Однако и сами римляне находились в опасном положении. Война шла мучительно трудно. Консулы были дурными полководцами, во всяком случае, совсем не годились для борьбы с сильнейшей державой мира. Неудачи преследовали их. Эпир и почти вся Беотия перешли на сторону Македонии. Одно только для них было счастьем — бестолковое поведение Персея.

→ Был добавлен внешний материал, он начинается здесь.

Lemma pruned_backup filenames n max_age now b r :
  (b, r) ∈ (select_prunable filenames n max_age now).2 -> b ∈ filenames /\ backup b.
Proof.
  intros Hb. pose proof (selection_spec filenames n max_age now) as (Hperm & _ & _).
  assert (Hel : b ∈ map snd (eligible filenames)).
  { rewrite <- Hperm. apply elem_of_app. right. by apply (elem_of_map_2 fst) in Hb. }
  apply elem_of_map in Hel as ([ts b'] & -> & Hin). apply elem_of_eligible in Hin as (? & ? & ?).
  by split; [|split; [|eexists]].
Qed.

(** What every pass guarantees of a destination: the rows written and the count agree with
    the files removed, each removed file was selected, and [failed] bounds the rest. *)
Definition pass_effect (dest : string) (pruned : list (string * reason))
    (d d' : destination) (s : summary) : Prop :=
  exists rows, journal d' = journal d ++ rows /\ deleted s = length rows /\
    (deleted s + failed s <= length pruned)%nat /\
    (forall f, f ∈ files d' <-> f ∈ files d /\ f ∉ map au_filename rows) /\
    Forall (fun row => (au_filename row, au_reason row) ∈ pruned /\ au_destination row = dest) rows.

(** The destination keeps what the floor keeps and whatever is not a backup. *)
Definition floor_survives (kept : list string) (d d' : destination) : Prop :=
  (forall f, f ∈ kept -> f ∈ files d') /\
  (forall f, f ∈ files d -> ~ backup f -> f ∈ files d') /\
  ((exists f, f ∈ files d /\ backup f) -> exists f, f ∈ files d' /\ backup f).

Lemma pass_effect_fold dest answer d pruned :
  let '(d', s) := fold_left (prune_one dest answer) pruned (d, nothing None) in
  pass_effect dest pruned d d' s.
Proof.
  pose proof (pass_fold dest answer d pruned) as H.
  destruct (fold_left _ _ _) as [d' s]. destruct H as [(rows & H1 & H2 & H3 & H4) H5].
  exists rows. tauto.
Qed.

Lemma pass_effect_nothing dest pruned d w : pass_effect dest pruned d d (nothing w).
Proof.
  exists []. rewrite app_nil_r. cbn. split_and!; [done|done|lia| |constructor].
  intros f. rewrite elem_of_nil. tauto.
Qed.

Lemma pass_survives dest filenames n max_age now d d' s :
  let '(kept, pruned) := select_prunable filenames n max_age now in
  NoDup filenames -> filenames ⊆ files d ->
  (forall f, f ∈ files d -> backup f -> f ∈ filenames) ->
  pass_effect dest pruned d d' s -> floor_survives kept d d'.
Proof.
  pose proof (kept_not_pruned filenames n max_age now) as Hkp.
  pose proof (kept_backup filenames n max_age now) as Hk.
  pose proof (pruned_backup filenames n max_age now) as Hp.
  pose proof (selection_spec filenames n max_age now) as (Hperm & Hlen & _).
  destruct (select_prunable filenames n max_age now) as [kept pruned]. cbn in *.
  intros Hnd Hsub Hall (rows & _ & _ & _ & Hf & Hrows).
  assert (Hgone : forall f, f ∈ map au_filename rows -> f ∈ map fst pruned).
  { intros f (row & -> & Hin)%elem_of_map. rewrite Forall_forall in Hrows.
    destruct (Hrows _ Hin) as [Hin' _]. by apply (elem_of_map_2 fst) in Hin'. }
  assert (Hkeep : forall f, f ∈ kept -> f ∈ files d').
  { intros f Hin. apply Hf. split; [by apply Hsub, Hk|]. intros Hg. by apply (Hkp Hnd f), Hgone. }
  split; [done|split].
  - intros f Hin Hnb. apply Hf. split; [done|]. intros Hg. apply Hgone in Hg.
    apply elem_of_map in Hg as ([b r] & -> & Hin'). by apply Hnb, (Hp b r).
  - intros (f & Hin & Hb).
    assert (Hne : eligible filenames <> []).
    { destruct Hb as [Hb1 [ts Hts]]. pose proof (Hall f Hin (conj Hb1 (ex_intro _ ts Hts))) as Hin'.
      intros Hnil. assert (Hel : (ts, f) ∈ eligible filenames) by (apply elem_of_eligible; done).
      rewrite Hnil in Hel. by apply elem_of_nil in Hel. }
    destruct kept as [|k kept].
    + destruct (eligible filenames); [done|]. pose proof (floor_pos n). cbn in Hlen. lia.
    + exists k. split; [apply Hkeep; left|]. apply (Hk k). left.
Qed.
(** The undoing of one completed write. *)
Definition compensate_one (p : plan) (w : W) (x : planned_write * list pyval * pyval)
    : W * result unit :=
  let '(wr, a, value) := x in
  let made := match value with
              | PDict d => match d_get "id" d with Some v => Ok v | None => Raise KeyError end
              | _ => Raise TypeError
              end in
  let settle (x : W * result pyval) : W * result unit :=
    (x.1, let! _ := x.2 in Ok tt) in
  if bool_decide (method wr = "create_channel") then
    match made with Raise e => (w, Raise e) | Ok id => settle (call "delete_channel" [id] [] w) end
  else if bool_decide (method wr = "create_channel_group") then
    match made with
    | Raise e => (w, Raise e)
    | Ok id => settle (call "delete_channel_group" [id] [] w)
    end
  else if bool_decide (method wr = "update_channel") then
    match (let! id := match a with v :: _ => Ok v | [] => Raise IndexError end in
           let! positive := positive_id id in Ok (id, positive)) with
    | Raise e => (w, Raise e)
    | Ok (id, positive) =>
        if negb positive then (w, Ok tt)
        else match d_get (py_str id) (channel_preconditions p) with
             | Some ((_ :: _) as before) =>
                 settle (call "update_channel"
                           [id; PDict (List.filter (fun x => negb (bool_decide (x.1 = "id"))) before)]
                           [] w)
             | _ => (w, Ok tt)
             end
    end
  else (w, Ok tt).

Definition compensate_step (p : plan) (acc : W * list (string * error))
    (x : planned_write * list pyval * pyval) : W * list (string * error) :=
  let '(w, errors) := acc in
  match compensate_one p w x with
  | (w, Ok _) => (w, errors)
  | (w, Raise e) => (w, errors ++ [(method x.1.1, e)])
  end.

Definition compensate (p : plan) (done : list (planned_write * list pyval * pyval)) (w : W)
    : W * list (string * error) :=
  fold_left (compensate_step p) (reverse done) (w, []).

Definition completed_target (x : planned_write * list pyval * pyval) : string :=
  String.concat ":" [method x.1.1; match x.1.2 with v :: _ => py_str v | [] => "<no-arg>" end].
Lemma replay_realises_plan_witness :
  exists w results r,
    replay_write_plan (fun s => s) (the_plan (run_plan demo_world demo_ops)) false demo_world =
      (w, Ok (results, r)) /\
    exists id c, real_id r (-2) = Some id /\ lookup_channel w id = Some c /\
      stands_for r (PInt (-1)) (get_field "channel_group_id" c).
Proof.
  destruct demo_replay as [w [[results r]|e]] eqn:E; [|by vm_compute in E].
  exists w, results, r. split; [exact E|].
  assert (Hd : Forall op_dict demo_ops).
  { repeat constructor; cbn; try apply (bool_decide_unpack _); vm_compute; exact I. }
  assert (Hr : no_reuse demo_ops).
  { intros l o l' Hl id Hid. exfalso.
    assert (Hnil : List.concat (map deleted_by demo_ops) = []) by reflexivity.
    rewrite Hl, map_app, concat_app in Hnil. apply app_eq_nil in Hnil as [Hnil _].
    rewrite Hnil in Hid. by apply elem_of_nil in Hid. }
  pose proof (replay_realises_plan (fun s => s) demo_world demo_ops false w results r Hd Hr E) as (_ & _ & Hs & _ & _).
  destruct (shadow (run_plan demo_world demo_ops) !! (-2)) as [f|] eqn:Ef; [|by vm_compute in Ef].
  destruct (Hs (-2) f Ef) as (id & c & Hid & Hc & Hm). exists id, c. split; [exact Hid|split; [exact Hc|]].
  apply (Hm "channel_group_id" (PInt (-1))); [done|by apply (bool_decide_unpack _)|]. vm_compute in Ef. by injection Ef as <-.
Defined.

(** A create and an update that land, and an update the service refuses. *)
Definition failing_ops : list op :=
  [CreateChannel [("name", PStr "A")];
   UpdateChannel 7 [("name", PStr "B"); ("custom_properties", PDict [])];
   UpdateChannel 7 [("reject", PBool true)]].

Definition failing_plan : plan := the_plan (run_plan demo_world failing_ops).

(** The compensation deletes the created channel and restores the name, but not the
    [custom_properties] the update replaced, which the snapshot does not hold. *)
Example failing_replay :
  let '(w, r) := replay_write_plan (fun s => s) failing_plan true demo_world in
  r = Raise (PartialReplay 2 ["create_channel:{'name': 'A'}"; "update_channel:7"] []) /\
  w !! 8 = None /\ (d_get "name" <$> w !! 7) = Some (Some (PStr "Old")) /\
  (d_get "custom_properties" <$> w !! 7) = Some (Some (PDict [])).
Proof. vm_compute. split_and!; reflexivity. Qed.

Вся Эллада пришла в смущение и смятение. Надо было срочно сделать выбор и примкнуть к одной из воюющих держав. Но греки выжидали, чтобы пристать к сильнейшему. Они с удивительным хладнокровьем
наблюдали, как римляне напрягают все силы в борьбе с Македонией, и вовсе не спешили помочь.Первая победа Персея поразила умы. Дотоле все убеждены были, что римляне неодолимы. Теперь вдруг ореол непобедимости сорван был с их головы. Глубокое заблуждение. Один римский поэт того времени писал: «Римский народ часто и многократно бывал побежден в битвах, но никогда в войне» (Lucil. XXVI, 25). «Когда в Элладе разнеслась весть о победе македонской конницы над римской, сочувствие народов (имеются в виду греки. — Т. Б.) Персею, до того времени большей частью скрываемое, прорвалось наружу ярким пламенем», — говорит Полибий. Чем бы это ни объяснялось — ошибками, допущенными римлянами, тем ли, что у греков, как говорит Моммзен, вдруг взыграли национальные чувства, и они поняли, что самое гнусное национальное управление лучше, чем «свободная конституция, которая была результатом самых благородных намерений великодушных иноземцев»{30}; тем ли, что в каждом городе появились свои Калликраты, и все они хвалились дружбой с римлянами; тем ли, наконец, что люди вообще не любят слишком сильных и слишком благополучных и каждое их благодеяние воспринимают как личное оскорбление — как бы то ни было, Полибию стыдно за своих соотечественников. И он всячески пытается подыскать им оправдание. «Мне кажется, — говорит он, — что это сочувствие было особенное какое-то, которое наблюдается на состязаниях». Часто бывает, что, когда против прославленного, считающимся непобедимым атлета, выступит молодой борец, все симпатии зрителей обращаются на его сторону. И он вспоминает знаменитую в Элладе историю. Был среди греков кулачный борец Клитомах, который слыл неодолимым. Птолемей же захотел, чтобы пальма первенства досталась Египту. И он послал на Олимпийские игры своего борца. И что же? Все болельщики немедленно переметнулись на сторону безвестного атлета. Его поощряли криками, рукоплесканиями, каждый промах прежнего любимца встречали восторженными воплями. Дела Клитомаха шли все хуже, и вот во время короткого перерыва он неожиданно подошел к краю арены и заговорил со своими бывшими поклонниками. Он спросил, почему он вдруг утратил их любовь? Может быть, он ведет игру нечестно и против правил? Иначе непонятно, отчего они болеют за египтянина, ставленника царя, а не за эллина, который отстаивает честь Эллады. Слова старого борца разом отрезвили зрителей. Теперь они горячо сочувствовали своему прежнему кумиру, поддерживали его ободряющими криками, и вскоре он вышел из боя победителем.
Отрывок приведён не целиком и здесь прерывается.